→ Aim of the task: The response should be the lines of the data, starting at the first and ending at the one that contains "(** * Part I: definitions", copied without change.

→ Provided records:
(** * Finance Server: the framed request/response channel

    A shallow embedding of [Finance Server/network_channel.cpp]
    (class [NetworkRequestChannel]) and the properties of its framing layer,
    its message codec and its connection set-up.

    Conventions of the embedding.
    - A [std::string] is a list of characters ([text]); a [char] buffer is a
      list of bytes of fixed length, whose initial contents are whatever the
      stack held ([stack_buffer]).
    - [size_t] is a 64-bit unsigned integer, [uint32_t] a 32-bit one; both are
      carried as [Z] with the wrap-around written out.
    - [double] is IEEE binary64: a sign with a zero, an infinity, a NaN or a
      number [m * 2^e]; the payload of a NaN, which [operator<<] does not
      write, is left out.
    - A call has an [outcome]: it returns, it throws, it runs into undefined
      behaviour (a write outside a buffer), or it never comes back from a
      system call.
    - The socket is explicit state: the bytes in flight, the answers the kernel
      gives to the successive [send] and [recv] calls, and a record of the
      system calls made. *)

From Stdlib Require Import String Ascii Bool ZArith Lia List.
From Stdlib Require Import DecimalPos DecimalZ.
Import ListNotations.

Local Open Scope Z_scope.

(* ================================================================== *)
(** * Part I: definitions                                              *)
(* ================================================================== *)

(** ** Characters, text, outcomes *)

(** A [char] of a buffer, and the contents of a [std::string]. *)
Abbreviation byte := ascii (only parsing).
Definition text := list ascii.
(** [Camera.__init__]: reads the calibration flag into
    [self.defaults["calibrate"]], reads the overridden parameters into
    its local frame (used by the following [log] call only) and takes
    the overlays.  No statement of it writes a module global or a file,
    so the world comes back as it went in. *)
Definition Camera___init__ (configuration : Configuration) : M Camera :=
  fun w =>
    match open_if_exists (calibration_flag_file w) with
    | Raised e => (Raised e, w)
    | Ok _ =>
        let calibrate_default := read_calibration_flag (calibration_flag_file w) in
        match open_if_exists (calibrated_parameters_file w) with
        | Raised e => (Raised e, w)
        | Ok _ =>
            let _locals := init_local_parameters w in
            (Ok {| attr_calibrate := image_calibrate configuration;
                   attr_date_format := image_date_format configuration;
                   attr_time_format := image_time_format configuration;
                   defaults_calibrate := calibrate_default;
                   overlays := match config_overlays configuration with
                               | Some o => o
                               | None => []
                               end |},
             w)
        end
    end.

(** ** Exposure controller *)

(** [SHUTTER_SPEED_FROM_PICTURE]: the lambda looks the two parameters up
    in the module globals when it is called. *)
Definition SHUTTER_SPEED_FROM_PICTURE (photo : Photo) : M (option Z) :=
  fun w =>
    (SHUTTER_SPEED_FROM_LUMINANCE (LUMINANCE_FROM_PICTURE photo)
       (LUM_SPEED_PARAM_A w) (LUM_SPEED_PARAM_B w), w).

(** [Image.open(str(PATH / self.temp_photo_path))] *)
Definition open_temp_photo : M Photo :=
  fun w =>
    match temp_photo w with
    | Some p => (Ok p, w)
    | None => (Raised FileNotFoundError, w)
    end.

(** The state of the calibration search between two iterations. *)
Record Search : Type := {
  min_speed : Z;
  max_speed : Z;
  i : Z
}.

(** How an iteration of the [while True] loop ends: at one of the two
    [break] statements, with the speed and luminance of the last
    capture ([successful] tells which [break]), or at the bottom of the
    body, to go round again. *)
Inductive Flow : Type :=
| Break (successful : bool) (shutter_speed : Z) (new_luminance : Q) (st : Search)
| Continue (st : Search).

Section ExposureController.

Variable dev : Device.

(** [Camera._shoot_picture]: an unset or zero [shutter_speed] leaves the
    exposure automatic; the capture is made in either case and
    overwrites the temporary photo.  Resolution, flips, rotation and the
    warm-up delay are settings of the device and are not followed here. *)
Definition _shoot_picture (shutter_speed : option Z) : M unit :=
  fun w =>
    let setting :=
      match shutter_speed with
      | Some s => if Z.eqb s 0 then None else Some s
      | None => None
      end in
    match dev (List.length (shots w)) setting with
    | Some photo => (Ok tt, record_shot setting (Some photo) w)
    | None => (Raised PiCameraError, record_shot setting None w)
    end.

(** One pass through the body of the [while True] loop. *)
Definition calibration_iteration (luminance target_luminance : Q) (st : Search) : M Flow :=
  let i' := i st + 1 in
  let shutter_speed := py_int (inject_Z (min_speed st + max_speed st) / 2) in
  _shoot_picture (Some shutter_speed) ;;
  photo <- open_temp_photo ;;
  let new_luminance := LUMINANCE_FROM_PICTURE photo in
  if (Qle_bool (target_luminance - TARGET_LUMINOSITY_MARGIN) new_luminance
      && Qle_bool new_luminance (target_luminance + TARGET_LUMINOSITY_MARGIN))%bool
  then
    fun w =>
      (Ok (Break true shutter_speed new_luminance
             {| min_speed := min_speed st; max_speed := max_speed st; i := i' |}),
       append_csv (luminance, new_luminance, shutter_speed) w)
  else
    let st' :=
      if Qlt_bool new_luminance (target_luminance - TARGET_LUMINOSITY_MARGIN)
      then {| min_speed := shutter_speed; max_speed := max_speed st; i := i' |}
      else {| min_speed := min_speed st; max_speed := shutter_speed; i := i' |} in
    if Z.gtb (min_speed st' + 5) (max_speed st')
    then ret (Break false shutter_speed new_luminance st')
    else ret (Continue st').

(** The [while True] loop, with [fuel] bounding the number of passes:
    [None] means the fuel ran out before a [break]. *)
Fixpoint calibration_loop (fuel : nat) (luminance target_luminance : Q)
  (st : Search) (w : World) : option (result Flow * World) :=
  match fuel with
  | O => None
  | S fuel' =>
      match calibration_iteration luminance target_luminance st w with
      | (Ok (Continue st'), w') =>
          calibration_loop fuel' luminance target_luminance st' w'
      | (r, w') => Some (r, w')
      end
  end.

(** [Camera.shoot_picture] *)
Definition shoot_picture (fuel : nat) (self : Camera) (w : World)
  : option (result unit * World) :=
  match (_shoot_picture None ;; open_temp_photo) w with
  | (Raised e, w1) => Some (Raised e, w1)
  | (Ok photo, w1) =>
      let luminance := LUMINANCE_FROM_PICTURE photo in
      if Qle_bool MINIMUM_DAYLIGHT_LUMINANCE luminance then Some (Ok tt, w1)
      else if negb (self_calibrate self) then
        Some ((shutter_speed <- SHUTTER_SPEED_FROM_PICTURE photo ;;
               match shutter_speed with
               | None => raise TypeError
               | Some _ => _shoot_picture shutter_speed
               end) w1)
      else
        let target_luminance := TARGET_LUMINANCE luminance in
        match calibration_loop fuel luminance target_luminance
                {| min_speed := MIN_SHUTTER_SPEED;
                   max_speed := MAX_SHUTTER_SPEED;
                   i := 0 |} w1 with
        | None => None
        | Some (Raised e, w2) => Some (Raised e, w2)
        | Some (Ok _, w2) => Some (Ok tt, w2)
        end
  end.

End ExposureController.

(** ** Overlay *)

Definition rbind {A B : Type} (r : result A) (k : A -> result B) : result B :=
  match r with
  | Ok a => k a
  | Raised e => Raised e
  end.

Notation "x <~ r ;; k" := (rbind r (fun x => k))
  (at level 61, r at next level, right associativity) : py_scope.

(** An [Overlay] object, by the instance attributes [__init__] has
    assigned when it returns: the slot's own entries (copied by
    [setattr]), the two halves of the position label, and, only when
    [__init__] got that far, [self.defaults] and [self.rendered_image]
    ([attr_rendered_image] is [None] while the attribute is unassigned,
    [Some None] when it holds Python's [None]). *)
Record Overlay : Type := {
  data : SlotData;
  vertical_position : string;
  horizontal_position : string;
  has_defaults : bool;
  attr_rendered_image : option (option Image)
}.

(** Attribute look-up through [Overlay.__getattr__]: an attribute that
    was never assigned is looked up in [self.defaults]; when
    [self.defaults] was never assigned either, that look-up re-enters
    [__getattr__] without end and Python raises [RecursionError]. *)
Definition get_rendered_image (self : Overlay) : result (option Image) :=
  match attr_rendered_image self with
  | Some v => Ok v
  | None => if has_defaults self then Ok None else Raised RecursionError
  end.

Definition get_over_the_picture (self : Overlay) : result bool :=
  match slot_over_the_picture (data self) with
  | Some b => Ok b
  | None => if has_defaults self then Ok false else Raised RecursionError
  end.

(** [self.rendered_image.width] and [.height]: [None] has neither. *)
Definition rendered_image_size (self : Overlay) : result (N * N) :=
  r <~ get_rendered_image self ;;
  match r with
  | Some img => Ok (width img, height img)
  | None => Raised AttributeError
  end.

(** The [try] block of [Overlay.__init__] that stores the position. *)
Definition position_parts (position : string) : result (string * string) :=
  match split_on "_"%char (lower position) with
  | [v; h] =>
      if ((negb (String.eqb v "top") && negb (String.eqb v "bottom"))
          || (negb (String.eqb h "left") && negb (String.eqb h "center")
              && negb (String.eqb h "right")))%bool
      then Raised ValueError
      else Ok (v, h)
  | _ => Raised ValueError
  end.

(** [Overlay.compute_position] *)
Definition compute_position (self : Overlay)
  (image_width image_height border_top border_bottom : Z) : result (Z * Z) :=
  x <~ (if String.eqb (horizontal_position self) "left" then Ok 0
        else if String.eqb (horizontal_position self) "right" then
          size <~ rendered_image_size self ;;
          Ok (image_width - Z.of_N (fst size))
        else if String.eqb (horizontal_position self) "center" then
          size <~ rendered_image_size self ;;
          Ok (py_int (inject_Z (image_width - Z.of_N (fst size)) / 2))
        else Ok 0) ;;
  y <~ (if String.eqb (vertical_position self) "top" then
          over <~ get_over_the_picture self ;;
          Ok (if over then border_top else 0)
        else if String.eqb (vertical_position self) "bottom" then
          over <~ get_over_the_picture self ;;
          size <~ rendered_image_size self ;;
          Ok (if over
              then image_height - Z.of_N (snd size) - border_bottom
              else image_height - Z.of_N (snd size))
        else Ok 0) ;;
  Ok (x, y).

(** The canvas [process_picture] builds: its size and what was pasted
    on the background, in order, each with the corner it was pasted at. *)
Record Canvas : Type := {
  canvas_width : N;
  canvas_height : N;
  layers : list (Image * (Z * Z))
}.

Definition paste (im : Image) (box : Z * Z) (image : Canvas) : Canvas :=
  {| canvas_width := canvas_width image;
     canvas_height := canvas_height image;
     layers := layers image ++ [(im, box)] |}.

Section Compositor.

(** What rendering draws on depends on the fonts, the clock and the
    overlay image files of the machine.  [render_text] is the [try]
    block of [create_text_overlay], [None] when anything in it raised;
    [render_image] is [create_image_overlay] from [Image.open] on, given
    the file name of the slot. *)
Variable render_text : SlotData -> string -> string -> N -> N -> option Image.
Variable render_image : string -> SlotData -> option Image.

(** [Overlay.create_text_overlay]: the whole body is one [try] block,
    whose [except] clause logs and returns [None]. *)
Definition create_text_overlay (data : SlotData) (date_format time_format : string)
  (photo_width photo_height : N) : option Image :=
  render_text data date_format time_format photo_width photo_height.

(** [Overlay.create_image_overlay]: joining [IMAGE_OVERLAYS_PATH] with
    [self.path] happens outside any [try], and raises [TypeError] when
    the slot has no [path]. *)
Definition create_image_overlay (data : SlotData) : result (option Image) :=
  match slot_path data with
  | None => Raised TypeError
  | Some path => Ok (render_image path data)
  end.
(** * SnipX video editor: job tracking and subtitle timing

    A shallow embedding of the [Features] page component
    (src/pages/Features.tsx and its revision with the subtitle player),
    followed by the properties of the specification that were checked
    against it.

    Layout:
    - [JS]         the fragment of JavaScript values the component relies
                   on: strings, [padStart], and numbers, as the IEEE-754
                   binary64 values the code computes with and, for
                   comparison, as exact rationals;
    - [Subtitle]   cues, the canned generator, the SRT writer and the
                   active-cue lookup;
    - [Page]       the component state, its timers and pending calls, and
                   its handlers as run-to-completion tasks of the event
                   loop;
    - [Reference]  the notions of the specification that the code has no
                   name for: the layout of SRT text, an SRT reader, the
                   invariant of a track, a polling run on its own;
    - [Scenario]   sample sessions;
    - [Widgets]    the clock, the seek bar, the progress bar, the subtitle
                   download and the thumbnail handler;
    - [Auth]       the authentication context and the navigation bar;
    - [Handles]    what the timers and the pending calls keep true of the
                   timer handles, with the sessions of [Sessions];
    - the properties. *)

From Stdlib Require Import ZArith QArith Qround List String Ascii Bool Lia.
From Stdlib Require Import Floats.SpecFloat DecimalString DecimalZ.
Import ListNotations.

Open Scope string_scope.

(* ================================================================== *)
(** ** JavaScript values *)
(* ================================================================== *)

Module JS.

(** The line feed written [\n] in the source. *)
Definition nl : string := String (ascii_of_nat 10) EmptyString.

(** [s.repeat(n)] *)
Fixpoint repeat_string (s : string) (n : nat) : string :=
  match n with
  | O => ""
  | S k => s ++ repeat_string s k
  end.

(** [s.padStart(targetLength, padString)]: the filler is [padString]
    repeated and cut to the missing length; an empty filler or a string
    that is already long enough leaves [s] unchanged. *)
Definition padStart (s : string) (targetLength : nat) (padString : string)
  : string :=
  let missing := (targetLength - String.length s)%nat in
  substring 0 missing (repeat_string padString missing) ++ s.

(** The decimal numeral of an integer, with a minus sign below zero. *)
Definition numeral (n : Z) : string :=
  NilZero.string_of_int (Z.to_int n).

(** The operations on [number] that the component uses on times. *)
Class Number (N : Type) : Type := {
  (** an integer literal or an array index *)
  of_Z : Z -> N;
  (** a decimal literal: [decimal m k] is [m] with the point moved [k]
      places to the left, so [decimal 59999 3] is the literal 59.999 *)
  decimal : Z -> nat -> N;
  mul : N -> N -> N;
  sub : N -> N -> N;
  div : N -> N -> N;
  (** the remainder operator [%]: the result has the sign of the dividend *)
  rem : N -> N -> N;
  (** [Math.floor] *)
  floor : N -> N;
  (** [Number.prototype.toString], also behind a template literal *)
  Number_toString : N -> string;
  (** [a <= b] *)
  leb : N -> N -> bool
}.

(** [a >= b] *)
Definition geb {N} `{Number N} (a b : N) : bool := leb b a.

(** *** Exact interpretation: numbers are rationals in lowest terms

    This is arithmetic without rounding.  It is not what the code
    computes; it is what the results on doubles are compared with. *)

Module Exact.
(** * SleuthCPS: the offset resolution engine of [Scripts/sleuthCPS.py]

    A shallow embedding of the two resolvers of the script (the batch class
    [SleuthParser] and the class [InteractiveSleuth] of the REPL), of their
    metadata probes and of the reconciling command [analyze_rel], with the
    properties of the specification stated over them.

    Conventions of the embedding:
    - Python integers are unbounded: [Z].
    - [bytes] is [list byte]; slices follow Python's index arithmetic,
      negative indices included.
    - [str] is [string]; an empty string and a missing CSV cell are both
      falsy, and the script only ever tests truthiness before use.
    - the schema ([self.structures]) is a [dict] whose iteration order is
      observable: an association list in insertion order.
    - the two caches ([resolved_offsets], [resolved_sizes]) are [dict]s that
      are only ever looked up by key: [gmap string Z].
    - an exception is a value of [exn]; a call returns [exn + A]. *)

From Stdlib Require Import ZArith Lia Bool List.
From Stdlib Require Import Strings.Byte Strings.Ascii Strings.String.
From stdpp Require Import base strings gmap list.

Local Open Scope Z_scope.
Local Set Warnings "-clear-no-such-hyp".

(** ** Python built-ins used by the script *)

Module Py.

(** [len(bd)] *)
Definition len {A} (l : list A) : Z := Z.of_nat (length l).

(** Index adjustment of a slice bound (CPython's [PySlice_AdjustIndices],
    step 1): a negative bound counts from the end, then is clamped. *)
Definition adjust (n i : Z) : Z :=
  if i <? 0 then Z.max 0 (i + n) else Z.min i n.

(** [l[a:b]] *)
Definition slice {A} (l : list A) (a b : Z) : list A :=
  let a' := adjust (len l) a in
  let b' := adjust (len l) b in
  firstn (Z.to_nat (b' - a')) (skipn (Z.to_nat a') l).
Section TickerCalls.

Variable StringToNumber : jsstring -> JsNumber.t.
Variable ObjectToNumber : Json -> JsNumber.t.

#[local] Abbreviation coin := (TopCrypto.coin StringToNumber ObjectToNumber).

Lemma ToNumber_run (v : JsValue) (w : World) :
  TopCrypto.ToNumber StringToNumber ObjectToNumber v w
  = if converts v
    then (Returned (TopCrypto.Number StringToNumber ObjectToNumber v), w)
    else (Threw (TypeError NOT_PRIMITIVE), w).
Proof.
  destruct v as [j|]; [| reflexivity].
  unfold TopCrypto.ToNumber, converts. destruct (unconvertible j); reflexivity.
Qed.

Lemma compare_run (a b : Json) (w : World) :
  TopCrypto.compare StringToNumber ObjectToNumber a b w
  = if sortable a && sortable b
    then (Returned (TopCrypto.byQuoteVolume StringToNumber ObjectToNumber a b), w)
    else (Threw (TypeError NOT_PRIMITIVE), w).
Proof.
  unfold TopCrypto.compare, bind, sortable. rewrite ToNumber_run.
  destruct (converts (TopCrypto.orNumber0 (getProp b _)));
    [| rewrite andb_false_r; reflexivity].
  rewrite ToNumber_run.
  destruct (converts (TopCrypto.orNumber0 (getProp a _))); reflexivity.
Qed.

Lemma comparisons_run (l : list Json) (w : World) :
  TopCrypto.comparisons StringToNumber ObjectToNumber l w
  = if comparable l then (Returned tt, w)
    else (Threw (TypeError NOT_PRIMITIVE), w).
Proof.
  induction l as [|a l IH]; [reflexivity |].
  destruct l as [|b rest]; [reflexivity |].
  rewrite comparable_step. cbn [TopCrypto.comparisons]. unfold bind at 1.
  rewrite compare_run.
  destruct (sortable a && sortable b); [exact IH | reflexivity].
Qed.

Lemma entry_run (d : Json) (w : World) :
  TopCrypto.entry StringToNumber ObjectToNumber d w
  = if mappable d then (Returned (coin d), w)
    else (Threw (TypeError NOT_PRIMITIVE), w).
Proof.
  unfold TopCrypto.entry, bind, mappable. rewrite ToNumber_run.
  destruct (converts (getProp d (lit "lastPrice"))); [| reflexivity].
  rewrite ToNumber_run.
  destruct (converts (getProp d (lit "priceChangePercent"))); [| reflexivity].
  rewrite ToNumber_run.
  destruct (converts (getProp d (lit "volume"))); reflexivity.
Qed.

Lemma mapEntry_run (l : list Json) (w : World) :
  TopCrypto.mapEntry StringToNumber ObjectToNumber l w
  = if forallb mappable l then (Returned (List.map coin l), w)
    else (Threw (TypeError NOT_PRIMITIVE), w).
Proof.
  induction l as [|d l IH]; [reflexivity |].
  cbn [TopCrypto.mapEntry forallb]. unfold bind at 1. rewrite entry_run.
  destruct (mappable d); [| reflexivity].
  unfold bind at 1. rewrite IH. destruct (forallb mappable l); reflexivity.
Qed.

→ Exercise solution:
(** * Finance Server: the framed request/response channel

    A shallow embedding of [Finance Server/network_channel.cpp]
    (class [NetworkRequestChannel]) and the properties of its framing layer,
    its message codec and its connection set-up.

    Conventions of the embedding.
    - A [std::string] is a list of characters ([text]); a [char] buffer is a
      list of bytes of fixed length, whose initial contents are whatever the
      stack held ([stack_buffer]).
    - [size_t] is a 64-bit unsigned integer, [uint32_t] a 32-bit one; both are
      carried as [Z] with the wrap-around written out.
    - [double] is IEEE binary64: a sign with a zero, an infinity, a NaN or a
      number [m * 2^e]; the payload of a NaN, which [operator<<] does not
      write, is left out.
    - A call has an [outcome]: it returns, it throws, it runs into undefined
      behaviour (a write outside a buffer), or it never comes back from a
      system call.
    - The socket is explicit state: the bytes in flight, the answers the kernel
      gives to the successive [send] and [recv] calls, and a record of the
      system calls made. *)

From Stdlib Require Import String Ascii Bool ZArith Lia List.
From Stdlib Require Import DecimalPos DecimalZ.
Import ListNotations.

Local Open Scope Z_scope.

(* ================================================================== *)
(** * Part I: definitions                                              *)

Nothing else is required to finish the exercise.